(* ===== verification/Db.v ===== *)
(** [internal/db/db.go] and the TTL operations of [internal/db/expiry.go]:
    the methods of [DB], one definition per method.

    Each [time.Now] a method makes is an argument, in the order of the calls;
    a map iteration takes the [map_order] the runtime chose.  [Crash] is a Go
    panic (nil dereference, index out of range, send on a closed channel). *)

From S2P Require Import Prelude GoLib PubSub Store.

(** * Results *)

Inductive db_error := ErrWrongType.

Inductive res (A : Type) :=
  | Ret (a : A)
  | Fail (e : db_error)
  | Crash.
Arguments Ret {A} _.
Arguments Fail {A} _.
Arguments Crash {A}.

(** * Keyspace-wide *)

Definition KeyCount (db : DB) : Z :=
  foldl (λ n (sh : shard), n + Z.of_nat (size sh)) 0 (shards db).

(** * Strings *)

Definition expireIfNeeded (db : DB) (key : bytes) (now : Z) : DB * bool :=
  let sh := shardFor db key in
  match sh !! key with
  | Some e => if expired e now then (putShard db key (delete key sh), true) else (db, false)
  | None => (db, false)
  end.

(** The read-locked section of [Get].  [None]: the key is there but expired,
    the case in which [Get] drops the read lock and escalates. *)
Definition get_read (db : DB) (key : bytes) (now : Z) : option (res (slice * bool)) :=
  match shardFor db key !! key with
  | None => Some (Ret (None, false))
  | Some e =>
      if expired e now then None
      else if bool_decide (e_kind e ≠ kindString) then Some (Fail ErrWrongType)
      else Some (Ret (e_str e, true))
  end.

(** The read section looks at the clock once ([t1]); only an expired key
    escalates to [expireIfNeeded], which looks again ([t2]). *)
Definition DB_Get (db : DB) (key : bytes) (t1 t2 : Z) : DB * res (slice * bool) :=
  match get_read db key t1 with
  | None => ((expireIfNeeded db key t2).1, Ret (None, false))
  | Some r => (db, r)
  end.

Definition DB_Set (db : DB) (key : bytes) (value : slice) : DB :=
  let stored := cloneBytes value in
  putShard db key (<[key := stringEntry stored]> (shardFor db key)).

(** * Keys *)

(** One iteration of [Del]'s loop, under the key's shard lock. *)
Definition del_step (db : DB) (key : bytes) (now : Z) : DB * Z :=
  match liveEntry (shardFor db key) key now with
  | (Some _, sh) => (putShard db key (delete key sh), 1)
  | (None, sh) => (putShard db key sh, 0)
  end.

Fixpoint del_loop (db : DB) (keys : list bytes) (clk : clock) (i : nat) (removed : Z) : DB * Z :=
  match keys with
  | [] => (db, removed)
  | key :: keys' =>
      let '(db', d) := del_step db key (clk i) in
      del_loop db' keys' clk (S i) (removed + d)
  end.

Definition DB_Del (db : DB) (keys : list bytes) (clk : clock) : DB * Z :=
  del_loop db keys clk 0 0.

(** One iteration of [Exists]'s loop, under the key's shard read lock. *)
Definition exists_step (db : DB) (key : bytes) (now : Z) : Z :=
  match peek (shardFor db key) key now with Some _ => 1 | None => 0 end.

Fixpoint exists_loop (db : DB) (keys : list bytes) (clk : clock) (i : nat) (count : Z) : Z :=
  match keys with
  | [] => count
  | key :: keys' => exists_loop db keys' clk (S i) (count + exists_step db key (clk i))
  end.

Definition DB_Exists (db : DB) (keys : list bytes) (clk : clock) : Z :=
  exists_loop db keys clk 0 0.

(** * The typed lookups for mutation

    [listEntry], [hashEntry] and [setEntry] differ in the kind they accept and
    the empty entry they create. *)

Definition typedEntry (k : kind) (empty : Entry) (sh : shard) (key : bytes) (create : bool)
    (now : Z) : shard * res (option Entry) :=
  match liveEntry sh key now with
  | (None, sh) =>
      if negb create then (sh, Ret None)
      else (<[key := empty]> sh, Ret (Some empty))
  | (Some e, sh) =>
      if bool_decide (e_kind e ≠ k) then (sh, Fail ErrWrongType) else (sh, Ret (Some e))
  end.

Definition listEntry := typedEntry kindList emptyList.
Definition hashEntry := typedEntry kindHash emptyHash.
Definition setEntry := typedEntry kindSet emptySet.

(** [sh.data[key].f = v], written through the pointer the lookup returned. *)
Definition putEntry (db : DB) (key : bytes) (sh : shard) (e : Entry) : DB :=
  putShard db key (<[key := e]> sh).

(** * Lists *)

Definition push_front (values : list slice) (l : list slice) : list slice :=
  foldl (λ prefix i, prefix ++ [cloneBytes (values !!! i)]) []
        (rev (seq 0 (length values))) ++ l.

Definition push_back (values : list slice) (l : list slice) : list slice :=
  foldl (λ l v, l ++ [cloneBytes v]) l values.

Definition push (f : list slice → list slice) (db : DB) (key : bytes) (now : Z) : DB * res Z :=
  match listEntry (shardFor db key) key true now with
  | (sh, Fail err) => (putShard db key sh, Fail err)
  | (sh, Ret (Some e)) =>
      let l := f (e_list e) in
      (putEntry db key sh (set_list e l), Ret (zlen l))
  | (sh, _) => (putShard db key sh, Crash)
  end.

Definition DB_LPush (db : DB) (key : bytes) (values : list slice) (now : Z) : DB * res Z :=
  push (push_front values) db key now.

Definition DB_RPush (db : DB) (key : bytes) (values : list slice) (now : Z) : DB * res Z :=
  push (push_back values) db key now.

(** [LPop] and [RPop]: [pick] splits the non-empty list into the popped
    element and what stays. *)
Definition pop (pick : list slice → option (slice * list slice)) (db : DB) (key : bytes)
    (now : Z) : DB * res (slice * bool) :=
  match listEntry (shardFor db key) key false now with
  | (sh, Fail err) => (putShard db key sh, Fail err)
  | (sh, Crash) => (putShard db key sh, Crash)
  | (sh, Ret None) => (putShard db key sh, Ret (None, false))
  | (sh, Ret (Some e)) =>
      if bool_decide (e_list e = []) then (putShard db key sh, Ret (None, false))
      else match pick (e_list e) with
           | None => (putShard db key sh, Crash)
           | Some (v, l) =>
               let sh := <[key := set_list e l]> sh in
               let sh := if bool_decide (l = []) then delete key sh else sh in
               (putShard db key sh, Ret (v, true))
           end
  end.

(** [v := list[0]; list = list[1:]] *)
Definition pick_head (l : list slice) : option (slice * list slice) :=
  match l !! 0%nat with None => None | Some v => Some (v, drop 1 l) end.

(** [v := list[n-1]; list = list[:n-1]] *)
Definition pick_last (l : list slice) : option (slice * list slice) :=
  let n := length l in
  match l !! (n - 1)%nat with None => None | Some v => Some (v, take (n - 1) l) end.

Definition DB_LPop (db : DB) (key : bytes) (now : Z) := pop pick_head db key now.
Definition DB_RPop (db : DB) (key : bytes) (now : Z) := pop pick_last db key now.

(** A read of the entry at [key]: [absent] when there is none, a type error
    when it is not a [k]. *)
Definition read {A} (k : kind) (absent : A) (f : Entry → res A)
    (db : DB) (key : bytes) (now : Z) : res A :=
  match peek (shardFor db key) key now with
  | None => Ret absent
  | Some e => if bool_decide (e_kind e ≠ k) then Fail ErrWrongType else f e
  end.

Definition DB_LLen (db : DB) (key : bytes) (now : Z) : res Z :=
  read kindList 0 (λ e, Ret (zlen (e_list e))) db key now.

(** [n] is a length, so adding it to a negative [int] cannot overflow. *)
Definition normalizeRange (start stop n : Z) : Z * Z * bool :=
  let start := if start <? 0 then start + n else start in
  let stop := if stop <? 0 then stop + n else stop in
  let start := if start <? 0 then 0 else start in
  let stop := if n <=? stop then n - 1 else stop in
  if (n =? 0) || (stop <? start) || (n <=? start) then (0, 0, false)
  else (start, stop, true).

(** [for i := lo; i <= hi; i++ { out = append(out, l[i]) }]; [None] is an
    index out of range. *)
Definition range_loop (lo hi : Z) (l : list slice) : option (list slice) :=
  mapM (λ i, l !! i) (seq (Z.to_nat lo) (Z.to_nat (hi - lo + 1))).

Definition DB_LRange (db : DB) (key : bytes) (start stop : Z) (now : Z) : res (list slice) :=
  read kindList []
    (λ e, match normalizeRange start stop (zlen (e_list e)) with
          | (_, _, false) => Ret []
          | (lo, hi, true) =>
              match range_loop lo hi (e_list e) with Some out => Ret out | None => Crash end
          end) db key now.

(** * Hashes *)

(** The loop of [HSet] from field [i] on: [values[i]] is a crash when the
    slices are not parallel. *)
Fixpoint hset_loop (h : gmap bytes slice) (fields values : list slice) (added : Z)
    : option (gmap bytes slice * Z) :=
  match fields, values with
  | [], _ => Some (h, added)
  | _ :: _, [] => None
  | f :: fields', v :: values' =>
      let name := content f in
      let added := match h !! name with None => added + 1 | Some _ => added end in
      hset_loop (<[name := cloneBytes v]> h) fields' values' added
  end.

Definition DB_HSet (db : DB) (key : bytes) (fields values : list slice) (now : Z) : DB * res Z :=
  match hashEntry (shardFor db key) key true now with
  | (sh, Fail err) => (putShard db key sh, Fail err)
  | (sh, Ret (Some e)) =>
      match hset_loop (e_hash e) fields values 0 with
      | Some (h, added) => (putEntry db key sh (set_hash e h), Ret added)
      | None => (putShard db key sh, Crash)
      end
  | (sh, _) => (putShard db key sh, Crash)
  end.

Definition DB_HGet (db : DB) (key field : bytes) (now : Z) : res (slice * bool) :=
  read kindHash (None, false)
    (λ e, match e_hash e !! field with
          | None => Ret (None, false)
          | Some v => Ret (v, true)
          end) db key now.

Fixpoint hdel_loop (h : gmap bytes slice) (fields : list bytes) (removed : Z)
    : gmap bytes slice * Z :=
  match fields with
  | [] => (h, removed)
  | f :: fields' =>
      match h !! f with
      | Some _ => hdel_loop (delete f h) fields' (removed + 1)
      | None => hdel_loop h fields' removed
      end
  end.

Definition DB_HDel (db : DB) (key : bytes) (fields : list bytes) (now : Z) : DB * res Z :=
  match hashEntry (shardFor db key) key false now with
  | (sh, Fail err) => (putShard db key sh, Fail err)
  | (sh, Crash) => (putShard db key sh, Crash)
  | (sh, Ret None) => (putShard db key sh, Ret 0)
  | (sh, Ret (Some e)) =>
      let '(h, removed) := hdel_loop (e_hash e) fields 0 in
      let sh := <[key := set_hash e h]> sh in
      let sh := if bool_decide (size h = 0%nat) then delete key sh else sh in
      (putShard db key sh, Ret removed)
  end.

Definition DB_HGetAll (o : map_order) (db : DB) (key : bytes) (now : Z)
    : res (list slice * list slice) :=
  read kindHash ([], [])
    (λ e, let l := range_map o (e_hash e) in
          Ret (map (λ fv, Some fv.1) l, map snd l)) db key now.

Definition DB_HKeys (o : map_order) (db : DB) (key : bytes) (now : Z) : res (list slice) :=
  read kindHash [] (λ e, Ret (map (λ fv, Some fv.1) (range_map o (e_hash e)))) db key now.

Definition DB_HVals (o : map_order) (db : DB) (key : bytes) (now : Z) : res (list slice) :=
  read kindHash [] (λ e, Ret (map snd (range_map o (e_hash e)))) db key now.

Definition DB_HLen (db : DB) (key : bytes) (now : Z) : res Z :=
  read kindHash 0 (λ e, Ret (Z.of_nat (size (e_hash e)))) db key now.

(** * Sets *)

Fixpoint sadd_loop (s : gset bytes) (members : list slice) (added : Z) : gset bytes * Z :=
  match members with
  | [] => (s, added)
  | m :: members' =>
      let name := content m in
      if bool_decide (name ∈ s) then sadd_loop s members' added
      else sadd_loop ({[name]} ∪ s) members' (added + 1)
  end.

Definition DB_SAdd (db : DB) (key : bytes) (members : list slice) (now : Z) : DB * res Z :=
  match setEntry (shardFor db key) key true now with
  | (sh, Fail err) => (putShard db key sh, Fail err)
  | (sh, Ret (Some e)) =>
      let '(s, added) := sadd_loop (e_set e) members 0 in
      (putEntry db key sh (set_set e s), Ret added)
  | (sh, _) => (putShard db key sh, Crash)
  end.

Fixpoint srem_loop (s : gset bytes) (members : list slice) (removed : Z) : gset bytes * Z :=
  match members with
  | [] => (s, removed)
  | m :: members' =>
      let name := content m in
      if bool_decide (name ∈ s) then srem_loop (s ∖ {[name]}) members' (removed + 1)
      else srem_loop s members' removed
  end.

Definition DB_SRem (db : DB) (key : bytes) (members : list slice) (now : Z) : DB * res Z :=
  match setEntry (shardFor db key) key false now with
  | (sh, Fail err) => (putShard db key sh, Fail err)
  | (sh, Crash) => (putShard db key sh, Crash)
  | (sh, Ret None) => (putShard db key sh, Ret 0)
  | (sh, Ret (Some e)) =>
      let '(s, removed) := srem_loop (e_set e) members 0 in
      let sh := <[key := set_set e s]> sh in
      let sh := if bool_decide (size s = 0%nat) then delete key sh else sh in
      (putShard db key sh, Ret removed)
  end.

Definition DB_SIsMember (db : DB) (key : bytes) (member : slice) (now : Z) : res bool :=
  read kindSet false (λ e, Ret (bool_decide (content member ∈ e_set e))) db key now.

Definition DB_SMembers (o : map_order) (db : DB) (key : bytes) (now : Z) : res (list slice) :=
  read kindSet [] (λ e, Ret (map Some (range_set o (e_set e)))) db key now.

Definition DB_SCard (db : DB) (key : bytes) (now : Z) : res Z :=
  read kindSet 0 (λ e, Ret (Z.of_nat (size (e_set e)))) db key now.

(** * Expiry operations (expiry.go) *)

Definition DB_Expire (db : DB) (key : bytes) (d t1 t2 : Z) : DB * bool :=
  match liveEntry (shardFor db key) key t1 with
  | (None, sh) => (putShard db key sh, false)
  | (Some e, sh) =>
      if d <=? 0 then (putShard db key (delete key sh), true)
      else (putEntry db key sh (set_expireAt e (Some (time_add t2 d))), true)
  end.

Definition DB_Persist (db : DB) (key : bytes) (now : Z) : DB * bool :=
  match liveEntry (shardFor db key) key now with
  | (None, sh) => (putShard db key sh, false)
  | (Some e, sh) =>
      match e_expireAt e with
      | None => (putShard db key sh, false)
      | Some _ => (putEntry db key sh (set_expireAt e None), true)
      end
  end.

(** [(remaining, exists, hasTTL)] *)
Definition DB_TTL (db : DB) (key : bytes) (t1 t2 : Z) : Z * bool * bool :=
  match peek (shardFor db key) key t1 with
  | None => (0, false, false)
  | Some e =>
      match e_expireAt e with
      | None => (0, true, false)
      | Some x => (time_sub x t2, true, true)
      end
  end.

☆ ☆ ☆

[How to complete this task]: Each line above that contains the string "kindHash" should be copied.

[Solution below]:
Definition hashEntry := typedEntry kindHash emptyHash.
  read kindHash (None, false)
  read kindHash ([], [])
  read kindHash [] (λ e, Ret (map (λ fv, Some fv.1) (range_map o (e_hash e)))) db key now.
  read kindHash [] (λ e, Ret (map snd (range_map o (e_hash e)))) db key now.
  read kindHash 0 (λ e, Ret (Z.of_nat (size (e_hash e)))) db key now.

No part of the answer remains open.